BTW, I will be graduating from the program I'm going to attend approximately one year before the future hospital/clinical pharmacists in my (previously attended) pharmacy school class have even had the chance to finish their 1-year residency programs and start working. In other words, by the time I'm finished, they'll still have another year to go before they start earning a legitimate FT income, and that's assuming they don't get suckered into completing PGY2s. What's even more sad is that (with the exception of those who get jobs in states like CA) my starting salary is guaranteed to be higher than what those esteemed future hospital/clinical pharmacists will be earning, especially in the southeast. Technically, there are pharmacy students out there who are going to spend an amount of time pursuing PGY-2 residencies that is almost equivalent to the amount of time I'll be spending in school making the right choice.

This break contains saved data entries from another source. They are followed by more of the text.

(** The loop of [ParseUint(s, 10, 64)] on [uint64]: a byte that is not a
    digit is a syntax error with value 0; leaving the range is a range
    error with value [maxUint64], reported at the digit where it
    happens. *)
Fixpoint parseUint_loop (n : Z) (s : string) : Z * option NumError :=
  match s with
  | EmptyString => (n, None)
  | String c rest =>
      match time.digit_val c with
      | None => (0, Some ErrSyntax)
      | Some d =>
          if maxUint64 / 10 + 1 <=? n then (maxUint64, Some ErrRange)
          else
            let n := (n * 10) mod 2 ^ 64 in
            let n1 := (n + d) mod 2 ^ 64 in
            if (n1 <? n) || (maxUint64 <? n1) then (maxUint64, Some ErrRange)
            else parseUint_loop n1 rest
      end
  end.

Definition ParseUint (s : string) : Z * option NumError :=
  match s with
  | EmptyString => (0, Some ErrSyntax)
  | _ => parseUint_loop 0 s
  end.

(** [ParseInt(s, 10, 0)]: an optional sign, then [ParseUint]; a value out
    of [int64] is clamped and reported as a range error. *)
Definition ParseInt (s : string) : Z * option NumError :=
  match s with
  | EmptyString => (0, Some ErrSyntax)
  | String c0 rest =>
      let '(neg, s') :=
        if Ascii.eqb c0 "+" then (false, rest)
        else if Ascii.eqb c0 "-" then (true, rest)
        else (false, s) in
      let '(un, err) := ParseUint s' in
      match err with
      | Some ErrSyntax => (0, err)
      | _ =>
          let cutoff := 2 ^ 63 in
          if negb neg && (cutoff <=? un) then (cutoff - 1, Some ErrRange)
          else if neg && (cutoff <? un) then (- cutoff, Some ErrRange)
          else
            let n := GoInt.int64 un in
            (if neg then GoInt.int64 (- n) else n, None)
      end
  end.

(** [Atoi(s)]: the value and the error.  Texts of 1 to 18 bytes take the
    fast path, all others go through [ParseInt]. *)
Definition Atoi (s : string) : Z * option NumError :=
  let sLen := String.length s in
  if (0 <? sLen)%nat && (sLen <? 19)%nat then
    match s with
    | EmptyString => (0, Some ErrSyntax)
    | String c0 rest =>
        let signed := Ascii.eqb c0 "-" || Ascii.eqb c0 "+" in
        let s' := if signed then rest else s in
        if signed && (String.length s' <? 1)%nat then (0, Some ErrSyntax)
        else
          match atoi_digits 0 s' with
          | None => (0, Some ErrSyntax)
          | Some n => (if Ascii.eqb c0 "-" then GoInt.int (- n) else n, None)
          end
    end
  else
    let '(i64, err) := ParseInt s in (GoInt.int i64, err).

End strconv.

(** ** Go's [utf8.RuneCountInString] *)

Module utf8.

Definition byte (c : ascii) : Z := Z.of_N (N_of_ascii c).

(** The table [first] with [acceptRanges]: for a leading byte, the length
    of the sequence it starts and the range its second byte must lie in;
    [None] for a byte that starts no sequence of two or more bytes. *)
Definition first (c : Z) : option (nat * Z * Z) :=
  if (194 <=? c) && (c <=? 223) then Some (2%nat, 128, 191)
  else if c =? 224 then Some (3%nat, 160, 191)
  else if (225 <=? c) && (c <=? 236) then Some (3%nat, 128, 191)
  else if c =? 237 then Some (3%nat, 128, 159)
  else if (238 <=? c) && (c <=? 239) then Some (3%nat, 128, 191)
  else if c =? 240 then Some (4%nat, 144, 191)
  else if (241 <=? c) && (c <=? 243) then Some (4%nat, 128, 191)
  else if c =? 244 then Some (4%nat, 128, 143)
  else None.

Definition continuation (c : Z) : bool := (128 <=? c) && (c <=? 191).

(** How many bytes the rune starting with [c], followed by [rest], takes:
    a well-formed sequence takes its length, anything else one byte. *)
Definition size_at (c : ascii) (rest : string) : nat :=
  if byte c <? 128 then 1%nat
  else
    match first (byte c) with
    | None => 1%nat
    | Some (size, lo, hi) =>
        if (String.length rest <? size - 1)%nat then 1%nat
        else
          match rest with
          | String c1 rest1 =>
              if (byte c1 <? lo) || (hi <? byte c1) then 1%nat
              else if (size =? 2)%nat then 2%nat
              else
                match rest1 with
                | String c2 rest2 =>
                    if negb (continuation (byte c2)) then 1%nat
                    else if (size =? 3)%nat then 3%nat
                    else
                      match rest2 with
                      | String c3 _ =>
                          if negb (continuation (byte c3)) then 1%nat
                          else 4%nat
                      | EmptyString => 1%nat
                      end
                | EmptyString => 1%nat
                end
          | EmptyString => 1%nat
          end
    end.

(** The counting loop: [skip] is the number of bytes of the current rune
    still to pass over. *)
Fixpoint count_from (skip : nat) (s : string) : Z :=
  match s with
  | EmptyString => 0
  | String c rest =>
      match skip with
      | S k => count_from k rest
      | O => 1 + count_from (size_at c rest - 1) rest
      end
  end.

Definition RuneCountInString (s : string) : Z := count_from 0 s.

End utf8.

(** ** Request validation *)

Module validator.

(** [required] on a string: not the zero value. *)
Definition required (s : string) : bool := negb (String.eqb s "").

(** [min=n] and [max=n] on a string count runes. *)
Definition min (n : Z) (s : string) : bool :=
  n <=? utf8.RuneCountInString s.

Definition max (n : Z) (s : string) : bool :=
  utf8.RuneCountInString s <=? n.

(** [validate.Struct(req)] for the tags of the two request structs:
    [true] when no error is returned. *)
Definition Struct (name dob : string) : bool :=
  required name && min 2 name && max 100 name && required dob.

End validator.

(** ** The HTTP handlers *)

Module handler.

(** What a handler sends: a status and a JSON body.  The body of a
    failed validation is [{"error": "Validation failed", "details": ...}]
    with the validator's message for that request; it is kept as the
    request's two fields.  Log entries are not part of the response and
    are left out. *)
Inductive Body : Type :=
| ErrorBody (text : string)
| ValidationFailed (name dob : string)
| UserBody (u : models.UserResponse)
| ListBody (l : models.UsersListResponse)
| NoBody.

Record Response : Type := mkResponse { Status : Z; body : Body }.

Definition StatusOK : Z := 200.
Definition StatusCreated : Z := 201.
Definition StatusNoContent : Z := 204.
Definition StatusBadRequest : Z := 400.
Definition StatusNotFound : Z := 404.
Definition StatusInternalServerError : Z := 500.

(** [err.Error()] *)
Definition Error (e : error) : string :=
  match e with
  | errors_New text => text
  | ErrNoRows => "no rows in result set"
  | ErrStore text => text
  end.

(** [c.Query(key, defaultValue)]: the default stands in for a missing or
    empty value. *)
Definition Query (value defaultValue : string) : string :=
  if String.eqb value "" then defaultValue else value.

(** [CreateUser].  [parsed] is what [c.BodyParser(&req)] yields: [None]
    for an error. *)
Definition CreateUser (parsed : option models.CreateUserRequest)
  : Svc Response :=
  match parsed with
  | None => Ret (mkResponse StatusBadRequest (ErrorBody "Invalid request body"))
  | Some req =>
      let name := models.req_Name req in
      let dob := models.req_DOB req in
      if negb (validator.Struct name dob) then
        Ret (mkResponse StatusBadRequest (ValidationFailed name dob))
      else
        '(user, err) <- service.CreateUser name dob ;;
        match err with
        | Some e => Ret (mkResponse StatusBadRequest (ErrorBody (Error e)))
        | None =>
            Ret (mkResponse StatusCreated
                   (UserBody
                      (models.mkUserResponse (db.ID user) (db.Name user)
                         (time.Format (pgtype.Time (db.Dob user))) None)))
        end
  end.

(** [GetUser], with the path parameter [id] as [idStr]. *)
Definition GetUser (now : Time) (idStr : string) : Svc Response :=
  let '(id, err) := strconv.Atoi idStr in
  match err with
  | Some _ => Ret (mkResponse StatusBadRequest (ErrorBody "Invalid user ID"))
  | None =>
      '(user, err) <- service.GetUserByID (GoInt.int32 id) ;;
      match err with
      | Some _ => Ret (mkResponse StatusNotFound (ErrorBody "User not found"))
      | None =>
          let age := service.CalculateAge now (pgtype.Time (db.Dob user)) in
          Ret (mkResponse StatusOK
                 (UserBody
                    (models.mkUserResponse (db.ID user) (db.Name user)
                       (time.Format (pgtype.Time (db.Dob user)))
                       (Some age))))
      end
  end.

(** [ListUsers], with the query values of [page] and [limit] (empty when
    absent).  The errors of [Atoi] are dropped. *)
Definition ListUsers (now : Time) (pageQ limitQ : string) : Svc Response :=
  let page := fst (strconv.Atoi (Query pageQ "1")) in
  let limit := fst (strconv.Atoi (Query limitQ "10")) in
  '(response, err) <- service.ListUsers now page limit ;;
  match err with
  | Some _ =>
      Ret (mkResponse StatusInternalServerError
             (ErrorBody "Failed to retrieve users"))
  | None => Ret (mkResponse StatusOK (ListBody response))
  end.

Definition UpdateUser (idStr : string)
  (parsed : option models.UpdateUserRequest) : Svc Response :=
  let '(id, err) := strconv.Atoi idStr in
  match err with
  | Some _ => Ret (mkResponse StatusBadRequest (ErrorBody "Invalid user ID"))
  | None =>
      match parsed with
      | None =>
          Ret (mkResponse StatusBadRequest (ErrorBody "Invalid request body"))
      | Some req =>
          let name := models.upd_Name req in
          let dob := models.upd_DOB req in
          if negb (validator.Struct name dob) then
            Ret (mkResponse StatusBadRequest (ValidationFailed name dob))
          else
            '(user, err) <- service.UpdateUser (GoInt.int32 id) name dob ;;
            match err with
            | Some e => Ret (mkResponse StatusBadRequest (ErrorBody (Error e)))
            | None =>
                Ret (mkResponse StatusOK
                       (UserBody
                          (models.mkUserResponse (db.ID user) (db.Name user)
                             (time.Format (pgtype.Time (db.Dob user)))
                             None)))
            end
      end
  end.

Definition DeleteUser (idStr : string) : Svc Response :=
  let '(id, err) := strconv.Atoi idStr in
  match err with
  | Some _ => Ret (mkResponse StatusBadRequest (ErrorBody "Invalid user ID"))
  | None =>
      err <- service.DeleteUser (GoInt.int32 id) ;;
      match err with
      | Some _ => Ret (mkResponse StatusNotFound (ErrorBody "User not found"))
      | None => Ret (mkResponse StatusNoContent NoBody)
      end
  end.

End handler.

(** ** Vocabulary of the properties *)

(** The current (month, day) comes before the birth (month, day) in
    lexicographic order. *)
Definition md_before (now dob : Time) : Prop :=
  Month now < Month dob \/ (Month now = Month dob /\ Day now < Day dob).

(** The calendar date [a] comes strictly before [b]. *)
Definition date_before (a b : Time) : Prop :=
  Year a < Year b \/ (Year a = Year b /\ md_before a b).

(** The two errors the service builds itself when an input is refused. *)
Definition ValidationError (e : error) : Prop :=
  e = errors_New "name cannot be empty"
  \/ e = errors_New "invalid date format, use YYYY-MM-DD".

(** A method that refuses its input: it returns the zero user and a
    validation error, and that is all it does. *)
Definition fails_validation (p : Svc (db.User * option error)) : Prop :=
  exists e, ValidationError e /\ p = Ret (db.User_zero, Some e).

(** The normalization of [ListUsers], as the specification words it. *)
Definition normal_page (page : Z) : Z := if page <? 1 then 1 else page.

Definition normal_limit (limit : Z) : Z :=
  if limit <? 1 then 10 else if 100 <? limit then 100 else limit.

Definition normal_offset (page limit : Z) : Z :=
  (normal_page page - 1) * normal_limit limit.

(** The offset as the source computes it on [int], before it is narrowed
    to [int32] for the repository. *)
Definition offset_int (page limit : Z) : Z :=
  GoInt.mul (GoInt.sub (normal_page page) 1) (normal_limit limit).

(** Ceiling division on unbounded integers. *)
Definition ceil_div (total limit : Z) : Z := (total + limit - 1) / limit.

(** The text [y1 y2 y3 y4 - m1 m2 - d1 d2] built from eight digits. *)
Definition digit_char (d : Z) : ascii := ascii_of_N (Z.to_N (48 + d)).

Definition is_digit (d : Z) : Prop := 0 <= d <= 9.

Definition ymd_text (y1 y2 y3 y4 m1 m2 d1 d2 : Z) : string :=
  String (digit_char y1) (String (digit_char y2) (String (digit_char y3)
    (String (digit_char y4) (String "-" (String (digit_char m1)
      (String (digit_char m2) (String "-" (String (digit_char d1)
        (String (digit_char d2) EmptyString))))))))).


(** The eight digits spell a day that exists in the calendar. *)
Definition calendar_date (y1 y2 y3 y4 m1 m2 d1 d2 : Z) : Prop :=
  let y := 1000 * y1 + 100 * y2 + 10 * y3 + y4 in
  let m := m1 * 10 + m2 in
  let d := d1 * 10 + d2 in
  1 <= m <= 12 /\ 1 <= d <= time.daysIn m y.
(** The [while] loop; [None] when [fuel] iterations were not enough. *)
Fixpoint walk (fuel : nat) (g : Graph) (w : Walk) : option (gset string) :=
  match stack w with
  | [] => Some (result w)
  | cur :: rest =>
      match fuel with
      | 0 => None
      | S fuel' => walk fuel' g (visit g cur w rest)
      end
  end.

(** The paths that pass the [seen] test, in the order they are marked. *)
Fixpoint processed (fuel : nat) (g : Graph) (w : Walk) : list string :=
  match stack w, fuel with
  | cur :: rest, S fuel' =>
      (if bool_decide (cur = ""%string) || bool_decide (cur ∈ seen w) then []
       else [cur]) ++ processed fuel' g (visit g cur w rest)
  | _, _ => []
  end.

(** Number of reverse edges leaving paths that are not yet in [seen]. *)
Definition edge_weight (seen : gset string) (kv : string * gset string) : nat :=
  if bool_decide (kv.1 ∈ seen) then 0 else size kv.2.

Definition pending_edges (g : Graph) (seen : gset string) : nat :=
  sum_list (edge_weight seen <$> map_to_list (dependents g)).

(** What the module reads from Node during one synchronous call:
    [path.resolve], [path.dirname], [path.extname], [fs.existsSync], the
    file contents, the files found by the recursive directory walk
    [walkDir], the successive matches (first capture group) of the regular
    expression of [scanIncludes], and the module constants. *)
Record Env : Type := {
  pathResolve : string → string → string;
  dirname : string → string;
  extname : string → string;
  existsSync : string → bool;
  readFileSync : string → string;
  walkDir : string → list string;
  include_matches : string → list string;
  CWD : string;
  PAGES_DIR : string;
  PARTIALS_DIR : string
}.

(** [readEjsFile(filePath)] *)
Definition readEjsFile (env : Env) (filePath : string) : string :=
  Scanner.stripEjsComments (readFileSync env filePath).

(** [resolveInclude(fromFile, includePath)] *)
Definition resolveInclude (env : Env) (fromFile includePath : string) : string :=
  let base := pathResolve env (dirname env fromFile) includePath in
  if bool_decide (extname env base = ".ejs"%string) then base
  else
    let withExt := (base ++ ".ejs")%string in
    if existsSync env withExt then withExt
    else if existsSync env base then base
    else withExt.

(** [scanIncludes(filePath)] *)
Definition scanIncludes (env : Env) (filePath : string) : gset string :=
  let src := readEjsFile env filePath in
  foldl (λ (targets : gset string) inc,
           let resolved := resolveInclude env filePath inc in
           if existsSync env resolved then targets ∪ {[resolved]} else targets)
        ∅ (include_matches env src).

(** Body of [for (const t of incs)]: register [file] as a dependent of [t]. *)
Definition add_dependent (file : string) (dependents : gmap string (gset string))
    (t : string) : gmap string (gset string) :=
  let dependents :=
    match dependents !! t with
    | None => <[t := ∅]> dependents
    | Some _ => dependents
    end in
  match dependents !! t with
  | Some deps => <[t := deps ∪ {[file]}]> dependents
  | None => dependents
  end.

(** Body of [for (const file of universe)] on the pair of maps. *)
Definition scan_file (env : Env)
    (maps : gmap string (gset string) * gmap string (gset string))
    (file : string) : gmap string (gset string) * gmap string (gset string) :=
  let incs := scanIncludes env file in
  (<[file := incs]> maps.1, foldl (add_dependent file) maps.2 (elements incs)).

(** The loop of [buildDependencyGraph] over the files of the universe. *)
Definition scan_files (env : Env) (files : list string)
  : gmap string (gset string) * gmap string (gset string) :=
  foldl (scan_file env) (∅, ∅) files.

(** [buildDependencyGraph()].  A [Set] is iterated in insertion order, which
    a [gset] does not record; the loops run over [elements], and the maps
    built are the same for every order. *)
Definition buildDependencyGraph (env : Env) : Graph :=
  let pages : gset string := list_to_set (walkDir env (PAGES_DIR env)) in
  let partials : gset string := list_to_set (walkDir env (PARTIALS_DIR env)) in
  let universe := pages ∪ partials in
  let maps := scan_files env (elements universe) in
  {| pages := pages; partials := partials;
     includes := maps.1; dependents := maps.2 |}.

(** The paths of [changedPaths] after [pathResolve(CWD, p)]. *)
Definition normalized (env : Env) (changedPaths : list string) : list string :=
  pathResolve env (CWD env) <$> changedPaths.

(** The traversal state after the first loop pushed every normalised path. *)
Definition initial_walk (env : Env) (changedPaths : list string) : Walk :=
  {| result := ∅; seen := ∅; stack := reverse (normalized env changedPaths) |}.

(** Every iteration pops one path, and the dependents of a path are pushed
    at most once: [walk_budget] iterations are enough
    ([getImpactedPages_run_returns]). *)
Definition walk_budget (changedPaths : list string) (g : Graph) : nat :=
  length changedPaths + pending_edges g ∅.

Definition getImpactedPages_run (env : Env) (changedPaths : list string)
    (g : Graph) : option (gset string) :=
  walk (walk_budget changedPaths g) g (initial_walk env changedPaths).

(** [getImpactedPages(changedPaths, graph)] *)
Definition getImpactedPages (env : Env) (changedPaths : list string) (g : Graph)
  : gset string :=
  default ∅ (getImpactedPages_run env changedPaths g).

(** [x] is reached from one of [init] along reverse edges. *)
Definition reached (g : Graph) (init : list string) (x : string) : Prop :=
  ∃ c, c ∈ init ∧ rtc (dependents_edge g) c x.

(** Invariant of the [while] loop of [getImpactedPages]. *)
Record walk_inv (g : Graph) (init : list string) (w : Walk) : Prop := {
  inv_result : ∀ x, x ∈ result w → x ∈ pages g ∧ reached g init x;
  inv_seen : ∀ x, x ∈ seen w → reached g init x;
  inv_stack : ∀ x, x ∈ stack w → reached g init x ∧ x ≠ ""%string;
  inv_init : ∀ c, c ∈ init → c ∈ seen w ∨ c ∈ stack w;
  inv_closed : ∀ x u, x ∈ seen w → dependents_edge g x u →
                      u ∈ seen w ∨ u ∈ stack w;
  inv_pages : ∀ x, x ∈ seen w → x ∈ pages g → x ∈ result w
}.

(** No set of the reverse map holds the empty string (file paths are not
    empty). *)
Definition paths_nonempty (g : Graph) : Prop :=
  map_Forall (λ _ (deps : gset string), ""%string ∉ deps) (dependents g).
Lemma top_views_dominate_sample :
  exists d : Dashboard,
    build class_of_22 = Ok d /\
    (exists rest : list DRow,
       sorted_by_avg_desc d ++ rest ≡ₚ df d /\
       forall r r' : DRow, r ∈ sorted_by_avg_desc d -> r' ∈ rest ->
         key_le Qlt_bool false (Average r) (Average r')) /\
    (exists rest : list DRow,
       sorted_by_math_desc d ++ rest ≡ₚ df d /\
       forall r r' : DRow, r ∈ sorted_by_math_desc d -> r' ∈ rest ->
         key_le Qlt_bool false (num_get Math (d_row r)) (num_get Math (d_row r'))).
Proof.
  eexists. split; [vm_compute; reflexivity|].
  apply (top_views_dominate class_of_22). vm_compute. reflexivity.
Defined.

(** ** The group tables *)

Lemma present_elem {A : Type} (s : list (option A)) (x : A) :
  x ∈ present s <-> Some x ∈ s.
Proof.
  unfold present. rewrite list_elem_of_omap. split.
  - intros (o & Ho & E). simpl in E. by subst o.
  - intros H. by exists (Some x).
Qed.

Lemma group_keys_elem (c : CatCol) (df : list DRow) (k : string) :
  k ∈ map fst (group_means c df) <->
  exists r, r ∈ df /\ cat_get c (d_row r) = Some k.
Proof.
  unfold group_means. rewrite map_map. simpl. rewrite map_id.
  rewrite (quicksort_perm String.ltb string_ltb_asym string_le_of_trans).
  rewrite elem_of_remove_dups, present_elem.
  change (map ?f ?l) with (f <$> l). rewrite list_elem_of_fmap.
  split; intros (r & H1 & H2); exists r; by split.
Qed.

(** X14. A group table has one line for each value that its column takes, the
    lines in strictly ascending order of the values, each with the four
    means. *)
Theorem group_means_keys (c : CatCol) (df : list DRow) :
  StronglySorted (le_of String.ltb) (map fst (group_means c df)) /\
  NoDup (map fst (group_means c df)) /\
  (forall k : string, k ∈ map fst (group_means c df) <->
     exists r, r ∈ df /\ cat_get c (d_row r) = Some k) /\
  (forall line, line ∈ group_means c df -> length line.2 = 4%nat).
Proof.
  split; [|split; [|split]].
  - unfold group_means. rewrite map_map. simpl. rewrite map_id.
    apply (quicksort_sorted String.ltb string_ltb_asym string_le_of_trans).
  - unfold group_means. rewrite map_map. simpl. rewrite map_id.
    rewrite (quicksort_perm String.ltb string_ltb_asym string_le_of_trans).
    apply NoDup_remove_dups.
  - apply group_keys_elem.
  - intros line Hl. unfold group_means in Hl.
    apply list_elem_of_fmap in Hl as (k & -> & _). done.
Qed.


Lemma build_fields (loaded : list Row) (d : Dashboard) :
  build loaded = Ok d ->
  exists filled,
    fill_missing loaded = Ok filled /\
    df d = derive filled /\
    missing_counts d = missing_counts_of loaded /\
    by_gender d = group_means Gender (df d) /\
    by_race d = group_means Race_Ethnicity (df d) /\
    by_prep d = group_means Test_Prep (df d) /\
    sorted_by_avg_desc d = head 20 (sort_values Qlt_bool Average false (df d)) /\
    sorted_by_math_desc d
      = head 20 (sort_values Qlt_bool (fun r => num_get Math (d_row r)) false (df d)) /\
    Cleaned_Data d = dataframe_to_rows (df d) /\
    Summary d =
      write_title "Data Quality"
      ++ [[CStr "Duplicate Rows"; CInt (Z.of_nat (duplicate_count d))]; []]
      ++ missing_block (missing_counts d)
      ++ group_block "Average Scores by Gender" "Gender" (by_gender d)
      ++ group_block "Average Scores by Race/Ethnicity" "Race_Ethnicity" (by_race d)
      ++ group_block "Scores by Test Preparation" "Test_Prep" (by_prep d)
      ++ top_block "Top 20 by Average" (sorted_by_avg_desc d)
      ++ top_block "Top 20 by Math" (sorted_by_math_desc d).
Proof.
  intros Hb. apply build_with_inv in Hb
    as (filled & Hfill & Hdf & Hmc & _ & Havg & Hmath & Hg & Hr & Hp & _ & Hws & Hsum).
  exists filled. by repeat (split; [done|]).
Qed.




(** ** The run with its charts *)








(** ** The sheets *)













Lemma remove_dups_length_le {A : Type} `{EqDecision A} (l : list A) :
  length (remove_dups l) <= length l.
Proof.
  induction l as [|x l IH]; [done|]. simpl.
  destruct (decide_rel elem_of x l); simpl; lia.
Qed.

Lemma group_means_length (c : CatCol) (l : list DRow) :
  length (group_means c l) <= length l.
Proof.
  unfold group_means. rewrite length_map.
  rewrite (quicksort_perm String.ltb string_ltb_asym string_le_of_trans).
  etrans; [apply remove_dups_length_le|].
  unfold present. etrans; [apply omap_length_le|]. by rewrite length_map.
Qed.

(** X19. The height of the Summary sheet before the charts: thirty-five rows
    of titles, headers and blank lines, one row for each group of the three
    group tables, and the rows of the two views, twenty each or the whole
    table; and no group table has more lines than the table has rows. *)
Theorem summary_layout (loaded : list Row) (d : Dashboard) :
  build loaded = Ok d ->
  length (Summary d)
  = 35 + length (by_gender d) + length (by_race d) + length (by_prep d)
    + 2 * Nat.min 20 (length loaded) /\
  length (by_gender d) <= length loaded /\
  length (by_race d) <= length loaded /\
  length (by_prep d) <= length loaded.
Proof.
  intros Hb.
  apply build_fields in Hb
    as (filled & Hfill & Hdf & Hmc & Hg & Hr & Hp & Havg & Hmath & _ & Hsum).
  assert (Hlen : length (df d) = length loaded).
  { apply fill_missing_spec in Hfill as [-> _]. by rewrite Hdf, derive_eq, !length_map. }
  split.
  - assert (H1 : length (sorted_by_avg_desc d) = Nat.min 20 (length loaded)).
    { rewrite Havg, <- Hlen. apply head_sort_values. }
    assert (H2 : length (sorted_by_math_desc d) = Nat.min 20 (length loaded)).
    { rewrite Hmath, <- Hlen.
      apply (head_sort_values (fun r => num_get Math (d_row r))). }
    assert (H3 : length (missing_counts d) = 8).
    { rewrite Hmc, (Permutation_length (missing_counts_perm loaded)). done. }
    rewrite Hsum. unfold group_block, top_block, missing_block, write_title.
    rewrite !length_app, !length_map, H1, H2, H3. cbn [length]. lia.
  - rewrite Hg, Hr, Hp, <- Hlen. repeat split; apply group_means_length.
Qed.

Lemma summary_layout_sample :
  exists d : Dashboard,
    build class_of_22 = Ok d /\
    length (Summary d)
    = 35 + length (by_gender d) + length (by_race d) + length (by_prep d)
      + 2 * Nat.min 20 (length class_of_22) /\
    length (by_gender d) <= length class_of_22 /\
    length (by_race d) <= length class_of_22 /\
    length (by_prep d) <= length class_of_22.
Proof.
  eexists. split; [vm_compute; reflexivity|].
  apply (summary_layout class_of_22). vm_compute. reflexivity.
Defined.

(** ** Column names *)

Lemma rename_label_cases (c : string) :
  match dict_get col_map c with
  | Some v => (c, v) ∈ col_map /\ dict_get col_map v = None
  | None => forall v, (c, v) ∉ col_map
  end.
Proof.
  unfold col_map. cbn [dict_get].
  repeat match goal with
  | |- context [String.eqb c ?k] =>
      let E := fresh "E" in
      destruct (String.eqb c k) eqn:E;
        [ apply String.eqb_eq in E; subst c; split;
          [ rewrite !elem_of_cons; tauto | vm_compute; reflexivity ] | ]
  end.
  intros v Hv.
  repeat (apply elem_of_cons in Hv as [[= -> ->]|Hv];
          [ match goal with H : String.eqb ?a ?a = false |- _ =>
              by rewrite String.eqb_refl in H end | ]).
  by apply elem_of_nil in Hv.
Qed.

(** X20. Renaming the columns is idempotent, keeps their number, and leaves a
    label that is no key of [col_map] in place. *)
Theorem rename_idempotent (columns : list string) :
  rename col_map (rename col_map columns) = rename col_map columns /\
  length (rename col_map columns) = length columns /\
  (forall c, c ∈ columns -> (forall v, (c, v) ∉ col_map) -> c ∈ rename col_map columns).
Proof.
  split; [|split].
  - unfold rename. rewrite map_map. apply map_ext. intros c.
    pose proof (rename_label_cases c) as H.
    destruct (dict_get col_map c) as [v|] eqn:E.
    + destruct H as [_ ->]. done.
    + by rewrite E.
  - unfold rename. apply length_map.
  - intros c Hc Hno. unfold rename. apply list_elem_of_fmap. exists c. split; [|done].
    pose proof (rename_label_cases c) as H.
    destruct (dict_get col_map c) as [v|]; [|done].
    destruct H as [H _]. by destruct (Hno v).
Qed.

Lemma rename_label_inv (c v : string) :
  match dict_get col_map c with Some v' => v' | None => c end = v ->
  c = v \/ (c, v) ∈ col_map.
Proof.
  pose proof (rename_label_cases c) as H.
  destruct (dict_get col_map c) as [v'|]; intros <-; [right; tauto|by left].
Qed.

Lemma map_eq_Forall2 {A B C : Type} (f : A -> C) (g : B -> C) (P : A -> B -> Prop)
    (ys : list B) :
  Forall (fun y => forall c, f c = g y <-> P c y) ys ->
  forall xs : list A, map f xs = map g ys <-> Forall2 P xs ys.
Proof.
  induction 1 as [|y ys Hy _ IH]; intros xs.
  - destruct xs as [|x xs]; simpl.
    + split; intros _; [constructor|done].
    + split; intros H; [done|inversion H].
  - destruct xs as [|x xs]; simpl.
    + split; intros H; [done|inversion H].
    + split.
      * intros [= H1 H2]. constructor; [by apply Hy|by apply IH].
      * intros H. inversion H; subst. f_equal; [by apply Hy|by apply IH].
Qed.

... Congratulations on being comfortable with a wage freeze; it's partially because of apathetic attitudes like yours that pharmacy has become known as the wasteland of healthcare practitioners (especially when compared with the political lobbying, professional enthusiasm, and general ability to score political victories in professions such as nursing, PA, etc.). Case in point: for some reason I still get emails from APHA about the provider status wild goose chase, and it seems like every email is a copy-and-paste of the previous one: "We have enough signatures from politicians in the House, but we only have 49 in the Senate!" They NEVER actually announce that they've made even a semblance of progress on the issue. It's always the same: "Only 4x signatures! Only 4x signatures! Only 4x signatures!" On the basis of simple mathematical reality, the provider status bill simply cannot and will not pass on a federal level in this country. Your profession literally can't move forward. The politicians don't even care.